» **Instructions to follow**:
This exercise calls for every line of the data below with the string "delivered" in it.

(Input records begins)

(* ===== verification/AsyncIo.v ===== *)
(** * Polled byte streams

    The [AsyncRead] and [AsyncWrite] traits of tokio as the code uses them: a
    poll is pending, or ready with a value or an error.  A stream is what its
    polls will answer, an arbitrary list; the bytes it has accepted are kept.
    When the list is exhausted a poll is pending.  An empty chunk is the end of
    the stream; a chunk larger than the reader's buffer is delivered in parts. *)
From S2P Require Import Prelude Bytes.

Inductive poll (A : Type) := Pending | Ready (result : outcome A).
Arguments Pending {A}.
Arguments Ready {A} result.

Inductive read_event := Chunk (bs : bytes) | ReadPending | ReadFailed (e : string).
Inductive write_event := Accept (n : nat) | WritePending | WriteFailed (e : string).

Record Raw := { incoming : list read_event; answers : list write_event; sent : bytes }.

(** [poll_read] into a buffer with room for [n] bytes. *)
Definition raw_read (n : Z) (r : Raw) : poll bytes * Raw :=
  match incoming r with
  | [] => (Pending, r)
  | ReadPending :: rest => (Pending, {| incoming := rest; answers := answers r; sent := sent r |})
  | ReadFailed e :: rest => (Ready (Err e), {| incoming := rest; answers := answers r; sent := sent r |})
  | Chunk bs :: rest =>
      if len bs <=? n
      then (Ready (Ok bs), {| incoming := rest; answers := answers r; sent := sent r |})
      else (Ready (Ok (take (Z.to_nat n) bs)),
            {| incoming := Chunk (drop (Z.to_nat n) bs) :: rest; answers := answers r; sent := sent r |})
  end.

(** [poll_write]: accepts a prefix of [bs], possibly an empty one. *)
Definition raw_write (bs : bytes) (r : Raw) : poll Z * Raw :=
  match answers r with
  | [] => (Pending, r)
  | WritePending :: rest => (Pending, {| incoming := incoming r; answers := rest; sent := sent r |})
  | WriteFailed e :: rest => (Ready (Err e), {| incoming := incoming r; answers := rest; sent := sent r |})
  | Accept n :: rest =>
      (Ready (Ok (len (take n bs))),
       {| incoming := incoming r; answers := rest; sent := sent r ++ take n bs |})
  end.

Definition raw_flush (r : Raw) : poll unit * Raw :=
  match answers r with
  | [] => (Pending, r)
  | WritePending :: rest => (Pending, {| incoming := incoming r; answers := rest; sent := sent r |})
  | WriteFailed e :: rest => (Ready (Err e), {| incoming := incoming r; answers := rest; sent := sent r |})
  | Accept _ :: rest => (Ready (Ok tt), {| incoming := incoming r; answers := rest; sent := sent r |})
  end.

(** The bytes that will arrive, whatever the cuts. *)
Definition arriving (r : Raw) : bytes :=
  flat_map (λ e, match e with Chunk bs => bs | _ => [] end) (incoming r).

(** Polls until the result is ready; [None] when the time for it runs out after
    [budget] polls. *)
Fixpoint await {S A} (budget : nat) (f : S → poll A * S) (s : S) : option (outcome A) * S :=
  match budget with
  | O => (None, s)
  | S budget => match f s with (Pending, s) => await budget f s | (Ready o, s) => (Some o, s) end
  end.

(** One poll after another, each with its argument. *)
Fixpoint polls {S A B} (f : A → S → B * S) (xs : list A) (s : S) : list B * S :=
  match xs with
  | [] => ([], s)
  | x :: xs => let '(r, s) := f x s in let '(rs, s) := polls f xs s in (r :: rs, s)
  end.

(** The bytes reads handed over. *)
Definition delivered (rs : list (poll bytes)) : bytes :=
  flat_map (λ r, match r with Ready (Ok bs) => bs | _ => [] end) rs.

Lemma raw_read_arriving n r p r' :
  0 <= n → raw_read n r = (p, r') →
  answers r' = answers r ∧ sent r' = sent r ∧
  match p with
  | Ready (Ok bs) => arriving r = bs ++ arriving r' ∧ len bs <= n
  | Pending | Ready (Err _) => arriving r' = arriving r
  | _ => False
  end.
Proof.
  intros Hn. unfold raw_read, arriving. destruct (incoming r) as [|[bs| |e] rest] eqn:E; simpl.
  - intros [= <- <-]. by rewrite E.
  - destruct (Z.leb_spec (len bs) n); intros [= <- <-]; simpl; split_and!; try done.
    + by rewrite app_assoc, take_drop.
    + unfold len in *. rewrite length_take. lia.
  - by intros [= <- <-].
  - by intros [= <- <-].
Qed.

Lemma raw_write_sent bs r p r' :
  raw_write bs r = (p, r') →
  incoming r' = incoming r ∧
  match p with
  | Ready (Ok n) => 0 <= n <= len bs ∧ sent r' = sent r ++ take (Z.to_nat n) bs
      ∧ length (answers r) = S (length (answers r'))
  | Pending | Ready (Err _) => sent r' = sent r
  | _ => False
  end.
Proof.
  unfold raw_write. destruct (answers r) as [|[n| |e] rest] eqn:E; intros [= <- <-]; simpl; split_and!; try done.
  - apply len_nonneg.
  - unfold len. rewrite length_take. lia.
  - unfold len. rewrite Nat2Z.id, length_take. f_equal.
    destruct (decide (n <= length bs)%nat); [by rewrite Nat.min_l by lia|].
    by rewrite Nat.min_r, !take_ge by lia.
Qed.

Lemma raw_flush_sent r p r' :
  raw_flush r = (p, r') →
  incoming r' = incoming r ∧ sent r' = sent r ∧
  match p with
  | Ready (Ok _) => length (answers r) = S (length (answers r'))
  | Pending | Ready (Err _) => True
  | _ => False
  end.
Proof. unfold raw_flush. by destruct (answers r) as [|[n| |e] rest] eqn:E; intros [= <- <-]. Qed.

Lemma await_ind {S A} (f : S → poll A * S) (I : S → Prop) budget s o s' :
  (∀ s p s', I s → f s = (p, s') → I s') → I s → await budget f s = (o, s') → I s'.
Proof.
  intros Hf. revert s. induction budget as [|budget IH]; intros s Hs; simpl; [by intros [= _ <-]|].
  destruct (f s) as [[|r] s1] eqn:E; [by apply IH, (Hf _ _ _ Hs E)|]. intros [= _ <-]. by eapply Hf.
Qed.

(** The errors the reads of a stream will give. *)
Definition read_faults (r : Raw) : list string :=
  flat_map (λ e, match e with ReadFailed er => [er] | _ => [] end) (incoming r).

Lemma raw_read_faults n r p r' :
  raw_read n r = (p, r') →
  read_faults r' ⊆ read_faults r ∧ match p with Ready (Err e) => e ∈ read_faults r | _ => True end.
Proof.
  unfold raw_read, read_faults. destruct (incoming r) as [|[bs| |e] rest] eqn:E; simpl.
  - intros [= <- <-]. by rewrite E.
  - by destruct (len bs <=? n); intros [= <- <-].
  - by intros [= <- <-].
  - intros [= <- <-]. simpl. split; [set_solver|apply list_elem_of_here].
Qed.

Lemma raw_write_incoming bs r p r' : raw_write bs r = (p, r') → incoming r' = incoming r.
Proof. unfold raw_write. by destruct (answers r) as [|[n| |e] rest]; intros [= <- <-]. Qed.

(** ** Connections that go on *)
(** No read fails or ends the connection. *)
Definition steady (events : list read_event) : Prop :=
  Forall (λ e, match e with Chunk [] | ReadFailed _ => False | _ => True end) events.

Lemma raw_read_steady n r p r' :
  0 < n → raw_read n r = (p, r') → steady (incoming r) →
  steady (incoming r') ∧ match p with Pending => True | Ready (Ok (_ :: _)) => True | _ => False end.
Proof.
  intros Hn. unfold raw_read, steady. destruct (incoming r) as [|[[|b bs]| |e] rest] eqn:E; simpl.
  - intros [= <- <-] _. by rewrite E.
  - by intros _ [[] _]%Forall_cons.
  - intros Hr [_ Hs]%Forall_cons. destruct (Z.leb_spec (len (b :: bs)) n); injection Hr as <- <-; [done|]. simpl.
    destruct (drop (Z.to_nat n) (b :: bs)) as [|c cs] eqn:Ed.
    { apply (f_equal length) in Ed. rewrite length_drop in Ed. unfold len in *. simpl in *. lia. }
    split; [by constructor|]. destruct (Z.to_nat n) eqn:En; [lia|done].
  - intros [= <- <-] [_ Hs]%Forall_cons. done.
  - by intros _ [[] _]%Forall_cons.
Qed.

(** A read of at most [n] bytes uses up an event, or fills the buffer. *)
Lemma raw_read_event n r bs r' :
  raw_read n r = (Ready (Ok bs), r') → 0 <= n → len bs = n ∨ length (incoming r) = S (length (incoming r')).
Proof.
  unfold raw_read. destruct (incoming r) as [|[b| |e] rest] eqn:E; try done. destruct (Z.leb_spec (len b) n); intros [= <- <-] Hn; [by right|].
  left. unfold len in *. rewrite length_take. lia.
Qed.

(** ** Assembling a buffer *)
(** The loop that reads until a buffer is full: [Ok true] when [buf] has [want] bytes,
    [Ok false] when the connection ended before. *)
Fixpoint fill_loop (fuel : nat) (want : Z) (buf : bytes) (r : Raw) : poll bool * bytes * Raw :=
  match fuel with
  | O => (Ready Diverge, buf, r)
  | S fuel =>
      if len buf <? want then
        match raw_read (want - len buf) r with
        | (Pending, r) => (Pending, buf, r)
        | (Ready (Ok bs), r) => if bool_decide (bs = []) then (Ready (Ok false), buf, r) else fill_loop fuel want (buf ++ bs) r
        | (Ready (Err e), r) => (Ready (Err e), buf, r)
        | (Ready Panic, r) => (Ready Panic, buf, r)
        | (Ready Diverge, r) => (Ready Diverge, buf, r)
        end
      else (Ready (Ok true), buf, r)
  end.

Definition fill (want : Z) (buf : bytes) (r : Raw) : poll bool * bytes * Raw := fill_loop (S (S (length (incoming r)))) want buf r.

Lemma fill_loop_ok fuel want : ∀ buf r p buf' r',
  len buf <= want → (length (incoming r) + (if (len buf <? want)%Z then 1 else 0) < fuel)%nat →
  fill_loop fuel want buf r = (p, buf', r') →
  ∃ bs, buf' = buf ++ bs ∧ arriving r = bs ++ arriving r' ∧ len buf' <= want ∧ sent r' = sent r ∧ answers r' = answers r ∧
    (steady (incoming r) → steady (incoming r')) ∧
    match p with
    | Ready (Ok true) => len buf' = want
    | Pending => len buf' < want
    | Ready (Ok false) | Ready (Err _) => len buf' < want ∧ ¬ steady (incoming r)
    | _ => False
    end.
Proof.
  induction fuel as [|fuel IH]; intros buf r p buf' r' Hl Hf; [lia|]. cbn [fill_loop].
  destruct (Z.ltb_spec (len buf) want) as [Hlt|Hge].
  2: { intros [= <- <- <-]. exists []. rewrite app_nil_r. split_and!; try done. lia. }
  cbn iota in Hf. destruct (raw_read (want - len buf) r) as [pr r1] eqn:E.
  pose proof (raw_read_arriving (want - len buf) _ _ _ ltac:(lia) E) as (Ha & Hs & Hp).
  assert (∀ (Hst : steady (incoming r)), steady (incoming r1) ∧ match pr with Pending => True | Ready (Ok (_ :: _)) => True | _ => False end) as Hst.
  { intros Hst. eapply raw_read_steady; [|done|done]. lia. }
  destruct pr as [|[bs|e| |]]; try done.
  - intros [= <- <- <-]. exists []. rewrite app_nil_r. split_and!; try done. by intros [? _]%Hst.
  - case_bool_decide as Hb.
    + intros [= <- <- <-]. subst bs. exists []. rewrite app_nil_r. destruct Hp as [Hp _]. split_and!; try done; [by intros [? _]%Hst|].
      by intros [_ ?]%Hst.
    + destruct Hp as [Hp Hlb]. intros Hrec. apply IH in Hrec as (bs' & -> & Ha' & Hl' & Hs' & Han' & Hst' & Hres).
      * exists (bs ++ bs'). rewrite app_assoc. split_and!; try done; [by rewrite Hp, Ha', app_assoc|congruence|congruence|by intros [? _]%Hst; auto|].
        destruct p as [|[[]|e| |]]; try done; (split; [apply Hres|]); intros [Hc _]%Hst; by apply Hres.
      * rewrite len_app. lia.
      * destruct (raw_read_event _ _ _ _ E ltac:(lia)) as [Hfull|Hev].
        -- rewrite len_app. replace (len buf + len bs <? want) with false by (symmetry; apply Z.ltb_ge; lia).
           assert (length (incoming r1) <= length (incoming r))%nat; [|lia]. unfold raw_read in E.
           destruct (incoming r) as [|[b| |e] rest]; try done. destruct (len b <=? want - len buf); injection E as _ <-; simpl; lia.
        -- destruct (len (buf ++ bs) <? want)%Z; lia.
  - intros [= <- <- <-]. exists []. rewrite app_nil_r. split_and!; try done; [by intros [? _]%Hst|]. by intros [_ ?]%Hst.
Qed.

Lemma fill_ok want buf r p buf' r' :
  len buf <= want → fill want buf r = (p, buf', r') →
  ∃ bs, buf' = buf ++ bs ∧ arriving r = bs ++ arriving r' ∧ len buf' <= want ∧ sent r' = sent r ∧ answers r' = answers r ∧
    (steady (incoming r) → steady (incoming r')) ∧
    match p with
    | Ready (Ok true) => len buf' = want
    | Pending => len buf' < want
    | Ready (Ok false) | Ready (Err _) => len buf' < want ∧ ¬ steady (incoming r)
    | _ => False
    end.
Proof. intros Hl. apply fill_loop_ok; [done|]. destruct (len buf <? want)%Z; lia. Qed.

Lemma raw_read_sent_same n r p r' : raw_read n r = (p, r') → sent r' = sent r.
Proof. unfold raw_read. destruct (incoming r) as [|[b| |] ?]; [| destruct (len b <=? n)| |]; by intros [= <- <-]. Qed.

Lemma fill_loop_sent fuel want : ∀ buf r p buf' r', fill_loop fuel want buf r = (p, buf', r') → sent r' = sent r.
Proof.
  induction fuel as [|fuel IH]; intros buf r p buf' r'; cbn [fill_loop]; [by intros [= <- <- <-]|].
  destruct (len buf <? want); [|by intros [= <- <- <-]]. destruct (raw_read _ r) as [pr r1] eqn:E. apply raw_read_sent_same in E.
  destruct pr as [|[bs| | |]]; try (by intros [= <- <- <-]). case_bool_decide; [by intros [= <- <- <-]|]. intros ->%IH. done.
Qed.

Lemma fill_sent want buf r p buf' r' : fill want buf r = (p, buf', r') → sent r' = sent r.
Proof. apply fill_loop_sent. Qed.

(Input records ends)

» **Answer box**:
    the stream; a chunk larger than the reader's buffer is delivered in parts. *)
Definition delivered (rs : list (poll bytes)) : bytes :=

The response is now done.